The CAVE project is collocated in the area of computational/applied mathematics with a strong connection with engineering. A mathematical model is a description of some phenomena of interest (in turn associated to some application such as weather forecast, design of an aircraft, etc..) in terms of mathematical functions and "equations". The majority of models cannot be solved by pen and paper, and thus in order to be useful need to be discretized (approximated by a numerical method and translated into a form that is edible for a computer) and solved computationally. Mathematics has a key role in designing the numerical method and guaranteeing theoretically its effectiveness. Since the majority of problems are set in some space domain (such as a piece of a vessel if one is studying blood flow, or a building if one is investigating earthquake effects, etc..) a key step in essentially all methods is some kind of discretization (decomposition) of such domain (called mesh).

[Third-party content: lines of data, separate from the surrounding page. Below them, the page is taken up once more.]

Lemma propagate_watchers_spec q p ws : ∀ s kept confl,
  PInv q p s (kept ++ ws) → Kept s kept →
  ∃ s' L confl', propagate_watchers p s ws kept confl = Some (s', L, confl') ∧
    Processed q p s s' L confl confl'.
Proof.
  induction ws as [| w ws IH]; intros s kept confl P K; simpl.
  { rewrite app_nil_r in P. eexists _, _, _. split; [done |]. split; [done |]. auto. }
  pose proof (pinv_ok _ _ _ _ P) as Hpok.
  destruct (pinv_head _ _ _ _ _ _ P) as (c & Hl & Hw & Hb).
  assert (lit_ok (nv s) (w_blocker w)) as Hbok.
  { destruct Hb as [Hb | (i & Hi & _)].
    - exact (cl_range _ _ (pi_cls _ _ _ _ P) _ _ (w_blocker w) Hl Hb).
    - rewrite <- (lit_neg_involutive (w_blocker w)). apply lit_ok_neg, (tr_range _ _ _ (pi_trail _ _ _ _ P)).
      by eapply list_elem_of_lookup_2. }
  rewrite value_isTrue by (done || apply P). case_bool_decide as Hbt.
  assert (w_blocker w ∈ c_lits c) as Hbc.
  { destruct Hb as [Hb | (i & Hi & _)]; [done |].
    destruct (trail_consistent _ _ _ (pi_trail _ _ _ _ P) (w_blocker w)); [done | by eapply list_elem_of_lookup_2]. }
  { apply IH; [by rewrite <- (assoc_L (++)) |].
    intros x cx [Hx | ->%list_elem_of_singleton]%elem_of_app E; [by eapply K |].
    destruct Hl as [E' _]. rewrite E' in E. injection E as <-. by exists (w_blocker w). }
  pose proof (cl_two _ _ (pi_cls _ _ _ _ P) _ _ Hl) as Htwo.
  pose proof (cl_nodup _ _ (pi_cls _ _ _ _ P) _ _ Hl) as Hnd.
  pose proof (λ l, cl_range _ _ (pi_cls _ _ _ _ P) _ _ l Hl) as Hrg.
  unfold ca_deref. pose proof (proj1 Hl) as E. unfold mem in E. rewrite E. simpl.
  destruct (false_lit_second_spec (lit_neg p) (c_lits c) Htwo Hw) as (first & rest & Efl & Ec).
  rewrite Efl. set (ls := first :: lit_neg p :: rest) in *. simpl (ls !!! 0%nat).
  assert (c_lits c ≡ₚ ls) as Hperm.
  { destruct Ec as [-> | ->]; [apply Permutation_swap | done]. }
  assert (∀ l, watched (set_lits c ls) l ↔ watched c l) as Hwp.
  { intros l. rewrite (watched_pair (set_lits c ls) first (lit_neg p) rest) by done.
    destruct Ec as [Ec | Ec]; rewrite (watched_pair _ _ _ _ _ Ec); tauto. }
  rewrite Hperm in Hnd. setoid_rewrite Hperm in Hrg.
  set (s1 := s <| ca := _ |>). set (w' := MkWatcher (w_cref w) first).
  assert (first ∈ ls) as Hfl by by left.
  assert (PInv q p s1 (kept ++ w' :: ws)) as P1 by (by eapply step_keep).
  assert (ext s s1) as X1.
  { apply ext_store; [done .. |]. destruct Ec as [Ec | Ec]; [right | by left].
    intros t r Et. rewrite Ec in Et. injection Et as <- _.
    apply (trail_consistent _ _ _ (pi_trail _ _ _ _ P)). eapply list_elem_of_lookup_2, P. }
  assert (live (mem s1) (w_cref w) (set_lits c ls)) as Hl1.
  { split; [apply lookup_insert_eq | apply Hl]. }
  assert (Kept s1 kept) as K1 by (by eapply kept_ext).
  rewrite value_isTrue by first [exact (pi_trail _ _ _ _ P1) | by apply Hrg].
  destruct (negb _ && _) eqn:Ekeep.
  { apply andb_true_iff in Ekeep as [_ Hft%bool_decide_eq_true].
    destruct (IH s1 (kept ++ [w']) confl) as (s' & L & confl' & Er & Hs').
    - by rewrite <- (assoc_L (++)).
    - intros x cx [Hx | ->%list_elem_of_singleton]%elem_of_app Ex; [by eapply K1 |].
      rewrite (proj1 Hl1 : mem s1 !! w_cref w' = _) in Ex. injection Ex as <-. by exists first.
    - exists s', L, confl'. split; [done |]. by eapply processed_step. }
  assert (first ∉ trail s) as Hfn.
  { intros Hin. rewrite bool_decide_eq_true_2, andb_true_r in Ekeep by done.
    rewrite negb_false_iff, lit_eqb_spec, bool_decide_eq_true in Ekeep. by subst. }
  change (drop 2 ls) with rest.
  pose proof (find_watch_spec s1 rest 2) as Hfw. destruct (find_watch s1 rest 2) as [j |].
  - destruct Hfw as (i & ck & -> & Eck & Hck).
    assert (ck ∈ rest) as Hckr by (by eapply list_elem_of_lookup_2).
    assert (ck ∈ ls) as Hckl by (do 2 right; done).
    assert (ls !!! (2 + i)%nat = ck) as -> by (by apply list_lookup_total_correct).
    unfold lb_neb in Hck. rewrite value_isFalse in Hck by first [exact (pi_trail _ _ _ _ P1) | by apply Hrg].
    apply negb_true_iff, bool_decide_eq_false in Hck.
    apply NoDup_cons in Hnd as [Hn1 Hnd]. apply NoDup_cons in Hnd as [Hn2 Hnd].
    set (ls2 := <[(2 + i)%nat := _]> _).
    assert (∀ o, dirties o = dirties (watches s1) → dirty o = dirty (watches s1) →
      ext s1 ((store_lits s1 (w_cref w) (set_lits c ls) ls2) <| watches := o |>)) as X2.
    { intros o Ho Hd. apply ext_same_trail; try done.
      - intros l. unfold is_dirty. simpl. by rewrite Hd.
      - apply (kept_store s1 (w_cref w) (set_lits c ls)); [done |]. right. by intros t r [= <- _].
      - apply mem_perm_insert; [apply Hl1 |]. by apply swap_watch. }
    destruct (IH ((store_lits s1 (w_cref w) (set_lits c ls) ls2) <| watches := occ_push (watches s1) (lit_neg ck) w' |>)
      kept confl) as (s' & L & confl' & Er & Hs').
    + eapply (step_move q p s1 kept w' ws (set_lits c ls) ls2 (lit_neg ck) w'); try done.
      * by apply swap_watch.
      * by apply lit_ok_neg, Hrg.
      * intros Hcp. apply Hn2. by rewrite <- Hcp, lit_neg_involutive.
      * rewrite (watched_pair _ first (lit_neg p) rest) by done.
        intros [?%lit_neg_inj | ?%lit_neg_inj]; subst; [| done]. apply Hn1. by right.
      * by left.
      * intros l. rewrite (watched_pair _ first ck (<[i := lit_neg p]> rest)) by done.
        rewrite (watched_pair (set_lits c ls) first (lit_neg p) rest) by done.
        rewrite lit_neg_involutive. split; [| tauto].
        intros [-> | ->]; [| by right]. left. split; [by left |].
        intros Hcp. apply Hn1. rewrite <- Hcp, lit_neg_involutive. by left.
    + eapply kept_ext; [| exact K1]. by apply X2.
    + exists s', L, confl'. split; [done |]. eapply processed_step, Hs'; [| done].
      etrans; [exact X1 | by apply X2].
  - assert (∀ m, m ∈ ls → m ≠ first → lit_neg m ∈ trail s1) as Hof.
    { intros m Hm Hne. unfold ls in Hm. rewrite !elem_of_cons in Hm.
      destruct Hm as [-> | [-> | Hm]]; [done | |].
      - rewrite lit_neg_involutive. eapply list_elem_of_lookup_2, P1.
      - specialize (Hfw m Hm). unfold lb_neb in Hfw.
        rewrite value_isFalse in Hfw by first [exact (pi_trail _ _ _ _ P1) | apply Hrg; do 2 right; done].
        by apply negb_false_iff, bool_decide_eq_true in Hfw. }
    clear Ekeep.
    rewrite value_isFalse by first [exact (pi_trail _ _ _ _ P1) | by apply Hrg]. case_bool_decide as Hff.
    + eexists _, _, _. split; [done |]. split; [| split; [| right]].
      * etrans; [exact X1 |]. by apply ext_same_ca.
      * destruct P1. by split.
      * split; [by eapply (cl_ref _ _ (pi_cls _ _ _ _ P)), Hl |]. split; [done |].
        exists (set_lits c ls). split; [done |]. simpl. intros l Hlin.
        destruct (decide (l = first)) as [-> |]; [done | by apply Hof].
    + destruct (step_enqueue q p s1 _ (w_cref w) (set_lits c ls) first (lit_neg p :: rest) P1) as [P2 X2]; try done.
      destruct (IH (uncheckedEnqueue s1 first (w_cref w)) (kept ++ [w']) confl)
        as (s' & L & confl' & Er & Hs').
      * by rewrite <- (assoc_L (++)).
      * intros x cx [Hx | ->%list_elem_of_singleton]%elem_of_app Ex.
        { by eapply (kept_ext _ _ _ X2). }
        change (mem s1 !! w_cref w = Some cx) in Ex.
        rewrite (proj1 Hl1) in Ex. injection Ex as <-. exists first.
        split; [done |]. simpl. apply elem_of_app. right. by left.
      * exists s', L, confl'. split; [done |]. eapply processed_step, Hs'; [by etrans | done].
Qed.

The project CAVE is focused on developing an innovative numerical method for the discretization of the above models, the Virtual Element Method, and thus carrying an impact on the related applications. The novel side with respect to the pre-existing technology is related to many aspects, the first one being a much larger freedom in building the mesh, as the scheme can use any general polyhedral decomposition of the domain. Other aspects are, for instance, the capability to realize exactly certain physical conditions of the solution (such as being incompressible, or needing a higher regularity). The project has a wide theoretical foundation to be explored, in addition to practical computations and applications (such as in structural mechanics and electro-cardiology). The final goal, in a wide sense, is to develop, analyze and deliver a new method that, in many problems/situations, can yield much better (more accurate, more efficient,..) results with respect to the existing ones.
The project CAVE was successful in its main objectives, by actually developing novel discretization approaches for a wide range of problems, going from solid and fluid mechanics to electro-magnetism, that offer novel advantages with respect to existing competitors. Such developments also include (and where boosted by) a full theoretical background, plus implementation of computer codes and numerical benchmark testing. Furthermore, the Virtual Element Method enjoyed a strong growth in terms of attention and community size, both in the mathematical and in the engineering areas. As expected at the start of the action, it is still too early for embedding into the industry.